Villate considera a Muñoz y Funes responsables de una operación de inteligencia destinada a robar los expedientes judiciales abiertos a partir de denuncias radicadas por la Delegación Rosario de la Conadep, ejecutada a la 1.45 de la madrugada del 8 de octubre de 1984

Además lo acusa de haber sustraído esa los tres cuerpos del expediente, que estaban en el despacho del juez Martínez Fermoselle, luego de haber forzado las cerraduras de la puerta de ingreso al juzgado y la puerta de ingreso a la oficina del magistrado.

Para Villate, Muñoz fue entonces el ejecutor del robo de expedientes en los Tribunales provinciales.

A Funes, en tanto, el fiscal le atribuye en su carácter de jefe de Inteligencia (G2) e integrante del Estado Mayor del Comando del Cuerpo de Ejército II con sede en Rosario, con el grado de coronel, haber preparado los planes y órdenes para la reunión de información, procesamiento de dicha información para transformarla en inteligencia en forma personal o por intermedio del personal a sus órdenes y en cumplimiento de las mismas, haber intervenido en la adquisición de los “blancos” a ejecutar.

También, de haber suministrado toda esa información al general de División Víctor Pino Cano en su carácter de comandante y jefe del II Cuerpo de Ejército, y haber planeado y ejecutado por órdenes del propio Pino Cano, en coordinación con el Jefe de Operaciones (G3) del Comando y el Destacamento de Inteligencia 121, con gran despliegue de efectivos y medios, la Operación Especial de Inteligencia llevada adelante a la 1.45 del 8 de octubre de 1984.

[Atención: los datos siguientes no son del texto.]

(** * tidypolars4sci: the data loader and its hierarchical-header flattener

    A shallow embedding of [tidypolars4sci/io.py] and of the path
    normaliser of [tidypolars4sci/utils.py], with the properties of
    the loader stated and proved over it.

    Python values are embedded as follows.
    - A [str] is a [string]: the sequence of its characters, each of them
      a code point below 256. Strings with a character beyond that range
      are not values of the embedding.
    - A header cell, a label or a sentinel is a [pyval]: [None], a [str],
      or any other scalar, which is kept with the text [str()] gives it.
    - A [dict] keyed by strings is a [gmap string _]; a [Counter] is a
      [gmap string nat].
    - A [list] indexed by position is a [list] read with [!!] and written
      with [<[_:=_]>]; an index out of range raises [IndexError].
    - A raised exception is the [Raise] branch of [result]. *)

From Stdlib Require Import ZArith Ascii String List Lia Bool.
From stdpp Require Import base option list strings gmap pretty.

Local Open Scope Z_scope.
Local Open Scope nat_scope.

(** ** Exceptions and results *)

Inductive exn : Type :=
  | AssertionError (msg : string)
  | ValueError (msg : string)
  | TypeError (msg : string)
  | IndexError (msg : string)
  | UnboundLocalError (msg : string)
  | RuntimeError (msg : string)
  | DuplicateError.

Inductive result (A : Type) : Type :=
  | Return (a : A)
  | Raise (e : exn).
Arguments Return {A} a.
Arguments Raise {A} e.

Definition result_bind {A B : Type} (f : A → result B) (m : result A) : result B :=
  match m with
  | Return a => f a
  | Raise e => Raise e
  end.

#[global] Instance result_mbind : MBind result := @result_bind.
#[global] Instance result_mret : MRet result := @Return.

(** [for x in xs: s = body(x, s)], stopping at the first exception. *)
Fixpoint for_in {X S : Type} (xs : list X) (body : X → S → result S) (s : S)
  : result S :=
  match xs with
  | [] => Return s
  | x :: rest =>
      match body x s with
      | Return s' => for_in rest body s'
      | Raise e => Raise e
      end
  end.

(** [[f(x) for x in xs]] where [f] may raise. *)
Fixpoint list_comp {X Y : Type} (f : X → result Y) (xs : list X)
  : result (list Y) :=
  match xs with
  | [] => Return []
  | x :: rest =>
      match f x with
      | Return y =>
          match list_comp f rest with
          | Return ys => Return (y :: ys)
          | Raise e => Raise e
          end
      | Raise e => Raise e
      end
  end.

Muñoz sería, por tanto, quien preparó y ordenó el robo.

Días antes del robo en los Tribunales, a pedido de la Delegación Rosario de la Conadep se habían practicado diversos allanamientos donde se había secuestrado prueba documental incriminatoria para personal militar y policial que había actuado en Rosario en la denominada "lucha contra la subversión", producto de lo cual se había iniciado una causa en el juzgado de Martínez Fermoselle para investigar los hechos denunciados.

La investigación del robo de los expedientes no prosperó por años, hasta que el fiscal Villate la reactivó.Ese nuevo impulso resultante que en 2019 el juez federal Carlos Vera Barros ordenara la detención de Muñoz, Funes y Pino Cano, quien murió en mayo de este año.Ahora el propio Villate acaba de pedir la elevación a juicio del proceso contra los dos primeros y el siguiente paso será que la Justicia federal decida la fecha del juicio oral y público.